§ **What is being asked**: Once the line holding "(** [setTheme]. *)" is found in the listing below, write it out and each later line exactly, up to and including the one holding "(** *** Start of the page *)".

== == ==

Definition set_originalUnit (u : Five (option string)) (p : Page) : Page :=
  mkPage (app p) (theme p) (minAttr p) (marks p) u (buttons p) (focused p).

Definition set_buttons (b : list UnitButton) (p : Page) : Page :=
  mkPage (app p) (theme p) (minAttr p) (marks p) (originalUnit p) b
         (focused p).

Definition set_focused (f : option Field) (p : Page) : Page :=
  mkPage (app p) (theme p) (minAttr p) (marks p) (originalUnit p)
         (buttons p) f.

(** Running a function of the pipeline on the page. *)
Definition onApp {A : Type} (m : M A) (p : Page) : Page :=
  set_app (exec m (app p)) p.

(** *** Theme *)

(** [updateChartTheme]: with a chart, its colours are read again from
    the style sheet under the current [data-theme]. *)
Definition updateChartTheme (p : Page) : Page :=
  match energyChart (app p) with
  | None => p
  | Some _ =>
      let t := theme p in
      set_theme (mkThemeState (currentTheme t) (data_theme t) (storedTheme t)
                              (themeIcon t) (data_theme t)) p
  end.

(** [setTheme]. *)
Definition setTheme (name : string) (p : Page) : Page :=
  let t := theme p in
  let p' :=
    set_theme (mkThemeState name (Some name) (Some name)
                 (if String.eqb name "light" then Moon else Sun)
                 (chartPalette t)) p in
  match energyChart (app p') with
  | Some _ => updateChartTheme p'
  | None => p'
  end.

(** [toggleTheme]. *)
Definition toggleTheme (p : Page) : Page :=
  let newTheme :=
    if String.eqb (currentTheme (theme p)) "light" then "dark"%string
    else "light"%string in
  setTheme newTheme p.

(** *** Start of the page *)

(** [x || 'light'] for what [localStorage.getItem('theme')] returns. *)
Definition orLight (saved : option string) : string :=
  match saved with
  | Some EmptyString => "light"
  | Some t => t
  | None => "light"
  end.

(** [initializeApp], for a stored history item that is absent or is the
    JSON text of a list of entries: the stored history is that list, of
    any length.  On an item [JSON.parse] rejects the function throws after
    [setTheme]; that start, which registers no listener and creates no
    chart, is outside this definition. *)
Definition initializeApp (p : Page) : Page :=
  let savedTheme := orLight (storedTheme (theme p)) in
  let p1 := setTheme savedTheme p in
  let p2 :=
    match storedCalculations (app p1) with
    | Some saved => set_app (set_recentCalculations saved (app p1)) p1
    | None => p1
    end in
  set_app (set_fields (setFieldValue Tariff "8.5" (fields (app p2))) (app p2))
          p2.

(** [loadRecentCalculations]. *)
Definition loadRecentCalculations (p : Page) : Page :=
  onApp displayRecentCalculations p.

(** What [initializeChart] leaves: a chart with five zeros, coloured
    from the style sheet under the current [data-theme]. *)
Definition initializeChart (p : Page) : Page :=
  let t := theme p in
  set_theme (mkThemeState (currentTheme t) (data_theme t) (storedTheme t)
                          (themeIcon t) (data_theme t))
    (set_app (set_energyChart (Some [0; 0; 0; 0; 0]) (app p)) p).

(** The [DOMContentLoaded] listener; [setupEventListeners] only
    registers listeners. *)
Definition onDOMContentLoaded (p : Page) : Page :=
  initializeChart (loadRecentCalculations (initializeApp p)).

(** *** Validation marks, unit toggles and reset *)

(** [a < b] on parsed numbers: false when either is [NaN]. *)
Definition parsedLtb (a b : Parsed) : bool :=
  match a, b with
  | Num x, Num y => Js.ltb x y
  | _, _ => false
  end.

Definition isNaN (a : Parsed) : bool :=
  match a with
  | NaN => true
  | Num _ => false
  end.

(** Whether a unit button matches the selector
    [[data-unit="a"], [data-unit="b"]]. *)
Definition matchesUnits (a b : string) (btn : UnitButton) : bool :=
  match data_unit btn with
  | Some u => (String.eqb u a || String.eqb u b)%bool
  | None => false
  end.

(** The first statement of [toggleUnitButtons]: every button of the
    group loses [active]. *)
Definition deactivate (inGroup : UnitButton -> bool) (bs : list UnitButton)
  : list UnitButton :=
  map (fun b => if inGroup b then set_active false b else b) bs.

(** The second statement: the button at position [k] becomes
    [active]. *)
Fixpoint activateAt (k : nat) (bs : list UnitButton) : list UnitButton :=
  match bs, k with
  | [], _ => []
  | b :: bs', O => set_active true b :: bs'
  | b :: bs', S k' => b :: activateAt k' bs'
  end.
(** * Slice interning (src/core/lib/slice/slice_intern.c)

    A shallow embedding of the slice-interning tables of the gRPC core:
    the static metadata hash table, the 32 mutex-guarded shards of the
    dynamic intern table, and the reference-counted interned records.

    Conventions of the embedding.
    - [uint32_t], [size_t] and [gpr_atm] values are integers of [Z]; every
      arithmetic operation of the C code is followed by the wrap-around of
      its C type ([size_t] and [gpr_atm] are 64 bits wide, the LP64 model).
    - An [interned_slice_refcount] lives in a store keyed by its address.
      The bytes that the C code keeps right behind the header (at [s + 1])
      are the field [bytes] of the record.
    - A bucket chain, threaded in C through the [bucket_next] fields, is the
      list of the addresses of its records, head of the chain first.
    - Every function of the C file is a program of atomic actions on the
      global state ([prog]); an action is one access to a mutex or to a
      reference counter, or a block of code that runs under a shard mutex.
      [run] executes a program without interference (one thread);
      [step] executes one action, after which another thread may run;
      [interleave] executes the actions of two threads in a given order. *)

From Stdlib Require Import ZArith Lia List Bool.
From Stdlib Require Import Init.Byte.
From stdpp Require Import base tactics option list numbers gmap.

Local Open Scope Z_scope.

(** ** Machine integers *)

Definition uint32_t (z : Z) : Z := z mod 2 ^ 32.
Definition size_t (z : Z) : Z := z mod 2 ^ 64.
(** [gpr_atm] is [intptr_t]: two's complement on 64 bits. *)
Definition gpr_atm (z : Z) : Z := (z + 2 ^ 63) mod 2 ^ 64 - 2 ^ 63.

Definition LOG2_SHARD_COUNT : Z := 5.
Definition SHARD_COUNT : Z := Z.shiftl 1 LOG2_SHARD_COUNT.
Definition INITIAL_SHARD_CAPACITY : Z := 8.

Definition TABLE_IDX (hash capacity : Z) : Z :=
  (Z.shiftr hash LOG2_SHARD_COUNT) mod capacity.
Definition SHARD_IDX (hash : Z) : Z :=
  Z.land hash (Z.shiftl 1 LOG2_SHARD_COUNT - 1).

(** ** Data model *)

Abbreviation addr := positive.

#[global] Instance byte_eq_dec : EqDecision byte.
Proof. intros x y. destruct (Byte.eqb x y) eqn:E.
  - left. now apply Byte.byte_dec_bl.
  - right. intros ->. rewrite (Byte.byte_dec_lb eq_refl) in E. discriminate.
Defined.

(** [struct interned_slice_refcount]; [base] is the vtable pointer (always
    [interned_slice_vtable]), [bucket_next] is the order of the chain
    that holds the record, and [rlength] is the field [length]. *)
Record interned_slice_refcount : Type := mk_refcount {
  rlength : Z;
  refcnt : Z;
  hash : Z;
  bytes : list byte
}.

Inductive mu_state : Type := MuUninit | MuUnlocked | MuLocked | MuDestroyed.

(** [struct slice_shard]; [strs] has one chain per bucket. *)
Record slice_shard : Type := mk_shard {
  mu : mu_state;
  strs : list (list addr);
  count : Z;
  capacity : Z
}.

Record static_metadata_hash_ent : Type := mk_ent {
  ent_hash : Z;
  ent_idx : Z
}.

(** A [grpc_slice] by the kind of its reference counter:
    - [slice_inlined]: [refcount == NULL], the bytes are in the value;
    - [slice_static i]: entry [i] of [grpc_static_slice_table]
      ([grpc_is_static_metadata_string] holds);
    - [slice_static_part i off len]: a slice with the static counter that
      is carved out of entry [i], [len] bytes from offset [off] on
      ([grpc_is_static_metadata_string] holds: it looks at the counter);
    - [slice_interned s off len]: [refcount == &s->base],
      [bytes == (uint8_t * )(s + 1) + off], [length == len];
    - [slice_refcounted r data]: any other counter [r], whose vtable hashes
      with [grpc_slice_default_hash_impl]. *)
Inductive grpc_slice : Type :=
| slice_inlined (data : list byte)
| slice_static (idx : Z)
| slice_static_part (idx off len : Z)
| slice_interned (s : addr) (off len : Z)
| slice_refcounted (r : positive) (data : list byte).

Inductive log_record : Type :=
| LogWarningLeaked (n : Z)
| LogLeaked (dump : list byte).

(** What a call does to its environment besides the tables. *)
Inductive event : Type :=
| EvLock (shard : Z)
| EvUnlock (shard : Z)
| EvMalloc (p : addr)
| EvFree (p : addr)
| EvMallocStrs (capacity : Z)
| EvFreeStrs
| EvUnrefOther (r : positive)
| EvLog (r : log_record).

(** The globals of the file, the store of the interned records and the
    events so far (latest first). *)
Record state : Type := mk_state {
  g_hash_seed : Z;
  g_forced_hash_seed : bool;
  g_shards : list slice_shard;
  static_metadata_hash : list static_metadata_hash_ent;
  max_static_metadata_hash_probe : Z;
  static_metadata_hash_values : list Z;
  heap : gmap addr interned_slice_refcount;
  trace : list event
}.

== == ==

§ **Answer for this exercise**:
(** [setTheme]. *)
Definition setTheme (name : string) (p : Page) : Page :=
  let t := theme p in
  let p' :=
    set_theme (mkThemeState name (Some name) (Some name)
                 (if String.eqb name "light" then Moon else Sun)
                 (chartPalette t)) p in
  match energyChart (app p') with
  | Some _ => updateChartTheme p'
  | None => p'
  end.

(** [toggleTheme]. *)
Definition toggleTheme (p : Page) : Page :=
  let newTheme :=
    if String.eqb (currentTheme (theme p)) "light" then "dark"%string
    else "light"%string in
  setTheme newTheme p.

(** *** Start of the page *)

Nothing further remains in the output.